In May 2016, patient safety and cybersecurity was the major focus of Volume 3. While this topic is still very important (and will continue to be for the foreseeable future), we also highlighted the insider threat problem in this report. There are malicious insiders and negligent (and usually well-meaning) insiders. Insiders are those with trusted access (and who may or may not have physical access) to your organization’s IT assets.
While the negligent insider threat may be mitigated through awareness training, policies, and sanctions, the malicious insider threat can be problematic—unless you know what to look for and who to contact if you suspect such a problem (namely, a malicious insider threat actor, who may be a consultant, employee, intern, or other individual with trusted access). Moreover, especially in the case of malicious insiders, we reported in Volume 4 that external actors have recruited insiders to provide sensitive or proprietary information for financial gain, espionage, and other ends.
In October 2016, we released information on the Mirai and Bashlite botnets in Volume 5 and the distributed denial of service threat. Indeed, we mentioned that the source of Mirai had been released in the wild, available on a popular public repository site. Just a few days later after the publication of Volume 5, the distributed denial of service attack on Dyn had occurred (and was quickly responded to and mitigated by Dyn). We informed our HIMSS members about what had happened in a blog post on the topic.
In November 2016, we highlighted banking Trojan activity (e.g., Dyre) in light of the anticipated threat to the health sector. We also highlighted the risks associated with supply chain security and the possibility that a vendor may unwittingly distribute Trojanized software with its official distribution packages. By a similar token, we also highlighted more banking Trojans in our December 2016 report (e.g., Panda Banker, Shifu, MidasBot, GozNym, Sphinx, and Corebot that are reported to be active around the world). (It is not uncommon for criminals to use the same or substantially similar tactics, techniques, and procedures, if successful—irrespective of the sector.)

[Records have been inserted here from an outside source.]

(** * oidc_auth: the OIDC controller, its session store and its settings

    A shallow embedding of [oidc_auth/controller.py], [oidc_auth/session.py]
    and [oidc_auth/types.py].  Python text is a [string] holding the UTF-8
    bytes of the [str]; Python integers are [Z]; dictionaries are [gmap]s;
    the controller's methods are computations in a state-and-exception
    monad over the session store, the random source behind [uuid.uuid4] and
    the log of the HTTP calls made to the identity provider. *)

From Stdlib Require Import ZArith String Ascii List Lia Bool.
From Stdlib Require Import Floats.SpecFloat.
From stdpp Require Import gmap strings list fin_maps.

Local Open Scope Z_scope.
Local Open Scope string_scope.

(** ** Python values (what [Response.json()] can return, [Dict[str, Any]]) *)

#[warnings="-register-all"]
Inductive PyVal : Type :=
| PyNone
| PyBool (b : bool)
| PyInt (n : Z)
| PyFloat (f : spec_float)
| PyStr (s : string)
| PyList (l : list PyVal)
| PyDict (d : gmap string PyVal).

(** Truth value testing, as used by [not code] and [not subject_token]. *)
Definition str_truthy (s : string) : bool :=
  match s with
  | EmptyString => false
  | String _ _ => true
  end.

Definition py_truthy (v : PyVal) : bool :=
  match v with
  | PyNone => false
  | PyBool b => b
  | PyInt n => negb (Z.eqb n 0)
  | PyFloat (S754_zero _) => false
  | PyFloat _ => true
  | PyStr s => str_truthy s
  | PyList l => match l with [] => false | _ :: _ => true end
  | PyDict d => negb (Nat.eqb (size d) 0)
  end.

(** [d.get(k)]: the value, or [None] when the key is absent. *)
Definition dict_get (d : gmap string PyVal) (k : string) : PyVal :=
  default PyNone (d !! k).

(** [Optional[str]] coming out of [QueryParams.get] / [cookies.get]. *)
Definition opt_truthy (o : option string) : bool :=
  match o with
  | None => false
  | Some s => str_truthy s
  end.

(** ** [uuid.uuid4()] and [str(UUID)] *)

Module UUID.

(** The sixteen hexadecimal digits of ['%x']. *)
Definition hex_char (d : Z) : ascii :=
  match d with
  | 0 => "0" | 1 => "1" | 2 => "2" | 3 => "3"
  | 4 => "4" | 5 => "5" | 6 => "6" | 7 => "7"
  | 8 => "8" | 9 => "9" | 10 => "a" | 11 => "b"
  | 12 => "c" | 13 => "d" | 14 => "e" | _ => "f"
  end%char.

(** ['%0<width>x' % n] for [0 <= n < 16 ^ width]. *)
Fixpoint format_hex (width : nat) (n : Z) : string :=
  match width with
  | O => ""
  | S w => format_hex w (n / 16) +:+ String (hex_char (n mod 16)) ""
  end.

(** [UUID.hex]: ['%032x' % self.int]. *)
Definition hex (int : Z) : string := format_hex 32 int.

(** Python slices [x[lo:hi]] and [x[lo:]] on text. *)
Definition slice (lo hi : nat) (x : string) : string :=
  substring lo (hi - lo) x.
Definition slice_from (lo : nat) (x : string) : string :=
  substring lo (String.length x - lo) x.

(** [UUID.__str__]:
    [f'{x[:8]}-{x[8:12]}-{x[12:16]}-{x[16:20]}-{x[20:]}']. *)
Definition dashed (x : string) : string :=
  slice 0 8 x +:+ "-" +:+ slice 8 12 x +:+ "-" +:+ slice 12 16 x
    +:+ "-" +:+ slice 16 20 x +:+ "-" +:+ slice_from 20 x.

Definition to_str (int : Z) : string := dashed (hex int).

(** [UUID(bytes=..., version=4)]: the variant and version bits are
    forced, the other 122 bits are those of the random bytes. *)
Definition set_version4 (int : Z) : Z :=
  let int := Z.land int (Z.lnot (Z.shiftl 0xc000 48)) in
  let int := Z.lor int (Z.shiftl 0x8000 48) in
  let int := Z.land int (Z.lnot (Z.shiftl 0xf000 64)) in
  Z.lor int (Z.shiftl 4 76).

(** [int.from_bytes(os.urandom(16))]: a 128-bit integer. *)
Definition from_random (r : Z) : Z := r mod 2 ^ 128.

Definition uuid4_int (r : Z) : Z := set_version4 (from_random r).

End UUID.

(** ** [urllib.parse.quote], used by Starlette's [RedirectResponse] *)

Module Urllib.

Definition mem (c : ascii) (s : string) : bool :=
  existsb (Ascii.eqb c) (list_ascii_of_string s).

(** [_ALWAYS_SAFE]: the unreserved characters. *)
Definition ALWAYS_SAFE : string :=
  "ABCDEFGHIJKLMNOPQRSTUVWXYZabcdefghijklmnopqrstuvwxyz0123456789_.-~".

Definition HEX_UPPER (d : N) : ascii :=
  match d with
  | 0 => "0" | 1 => "1" | 2 => "2" | 3 => "3"
  | 4 => "4" | 5 => "5" | 6 => "6" | 7 => "7"
  | 8 => "8" | 9 => "9" | 10 => "A" | 11 => "B"
  | 12 => "C" | 13 => "D" | 14 => "E" | _ => "F"
  end%N%char.

(** The quoter: [chr(b) if b in safe else '%{:02X}'.format(b)]. *)
Definition quote_byte (safe : string) (c : ascii) : string :=
  if mem c ALWAYS_SAFE || mem c safe then String c ""
  else
    let b := N_of_ascii c in
    String "%" (String (HEX_UPPER (b / 16)) (String (HEX_UPPER (b mod 16)) "")).

(** [quote(string, safe)]: [''.join([quoter(char) for char in bs])]. *)
Fixpoint quote (safe : string) (bs : string) : string :=
  match bs with
  | EmptyString => ""
  | String c rest => quote_byte safe c +:+ quote safe rest
  end.

End Urllib.

(** ** [oidc_auth.types.OIDCSettings] *)

(** [Literal["lax", "strict", "none"]]. *)
Inductive SameSite : Type := lax | strict | none.

Record OIDCSettings : Type := {
  CLIENT_ID : string;
  CLIENT_SECRET : string;
  ISSUER_URL : string;
  AUTHORIZE_URL : string;
  TOKEN_URL : string;
  USERINFO_URL : string;
  REDIRECT_URI : string;
  SCOPE : string;
  COOKIE_SECURE : bool;
  COOKIE_SAMESITE : SameSite
}.

(** Building the settings the way [OIDCSettings()] does in [main.py]:
    every field is looked up in the process environment under the prefix
    [OIDC_]; a field declared [Field(...)] is required, the others fall
    back on the declared default; [str] accepts any text, [bool] and the
    [Literal] are parsed by pydantic.  The environment is [os.environ];
    pydantic-settings, with [case_sensitive] left at its default, matches
    the names of the variables without regard to case. *)
Module Settings.

Inductive ErrorType : Type := missing | bool_parsing | literal_error.

(** [pydantic.ValidationError]: one entry per offending field. *)
Definition ValidationError : Type := list (string * ErrorType).

Definition env_prefix : string := "OIDC_".

Definition lower_char (c : ascii) : ascii :=
  let n := N_of_ascii c in
  if ((65 <=? n) && (n <=? 90))%N then ascii_of_N (n + 32) else c.

Fixpoint lower (s : string) : string :=
  match s with
  | EmptyString => ""
  | String c r => String (lower_char c) (lower r)
  end.

(** pydantic's lax [str -> bool] conversion. *)
Definition parse_bool (s : string) : option bool :=
  let l := lower s in
  if existsb (String.eqb l) ["1"; "on"; "t"; "true"; "y"; "yes"] then Some true
  else if existsb (String.eqb l) ["0"; "off"; "f"; "false"; "n"; "no"] then Some false
  else None.

Definition parse_samesite (s : string) : option SameSite :=
  if String.eqb s "lax" then Some lax
  else if String.eqb s "strict" then Some strict
  else if String.eqb s "none" then Some none
  else None.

In January 2017, we highlighted the insecurity of the Internet. Many websites are still secured with an outdated SSL v2 protocol. A frequent misconception in the health sector is that if it is encrypted, it is secure. This is a myth—we need to ensure that our security protocols current (and implement them correctly too).
Now, at present, we see no evidence that these threats are slowing down. What we need is more healthcare organizations staying ahead of threats and perhaps, most importantly, more people within healthcare organizations achieving cybersecurity literacy.
Cybersecurity should not (and is not) just for IT security staff. Rather, cybersecurity for the rest of us needs to be clear and present. “
For these reasons, we encourage you to further your knowledge about cybersecurity—not just for the benefit of your organization (and yourself), but also (and especially) for your patients.